First off, I must come clean, this is also a plug for an item for sale. Our shop set one of these up for an eval, and now we need to sell the eval unit as used, check it out here on the paid-for mtbr ad:

https://classifieds.mtbr.com/showproduct.php?product=2966

The Nuvinci is an internally geared hub, ours was build as a rear wheel with a Sun Rhyno Lite XL rim. The Nuvinci is not just internally geared, it is a CVT - continuously variable, so you can get any gear ratio in it range. Its range is 3.5:1, which is a bigger range than an 11-34 cassette (think of it as a 10-35 cassette in terms of range).

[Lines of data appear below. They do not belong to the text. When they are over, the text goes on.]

(** * cirkit: symbolic circuits, their rewrite operators and the compiled-parameter state

    A shallow embedding of the symbolic layer of cirkit (parameter expression
    nodes, symbolic layers, symbolic circuits and their structural properties,
    the [integrate]/[multiply] operators, the layer multiplication rules) and
    of the torch parameter compilation rules, together with the properties
    that the specification states about them.

    Python objects are compared and hashed by identity: every object that is
    used as a dictionary key carries an explicit identifier.  Python
    exceptions are modelled by the [result] type. *)

From Stdlib Require Import QArith.QArith_base.
From stdpp Require Import gmap list strings.

Local Open Scope Z_scope.

(** ** Python exceptions *)

(** The exception classes that the code raises, followed by the two classes
    that only the specification's error taxonomy names ([ShapeError],
    [CyclicGraphError]); no statement of the code raises the latter two. *)
Inductive exn : Set :=
| AssertionError
| ValueError
| NotImplementedError
| IndexError
| KeyError
| StructuralPropertyError
| NoRuleError
| ShapeError
| CyclicGraphError.

#[global] Instance exn_eq_dec : EqDecision exn.
Proof. solve_decision. Defined.

Inductive result (A : Type) : Type :=
| Ok (a : A)
| Raise (e : exn).
Arguments Ok {A} a.
Arguments Raise {A} e.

Our pictures show our unit installed on the shop 'test mule' bike we are always doing weird projects with (it was recently an electric bike, for example). Higher res versions of the same images are in the mtbr ad.










The hub needs to be installed on a horizontal dropout or eccentric bottom bracket type of bike. Our bike had a vertical dropout, and the system leaves no room for mounting a chain tensioner in the place of a rear derailleur. A half link might work for some vertical dropouts, but there is no way to tell for sure. Ours worked well enough for a quick evaluation, training test, and show off to a few customers.










The system requires two cables to be routed to the rear. We just removed our front derailleur and used that as the additional routing for the test bike. To install this, you will have to be a pretty decent mechanic and patient as well, but once you figure out how to route the cable inside the housing at the back of the bike, it all comes together pretty easily.

















The system is touted for cruiser or city bikes, and we would have to agree. The range is great, but the system is much heavier than a traditional rear derailleur set up. I did not weigh it, but the rear wheel must weigh around 10-15 pounds. But given the price and technology, we can only hope that it finds a market niche as it is, and lighter off road versions may follow someday.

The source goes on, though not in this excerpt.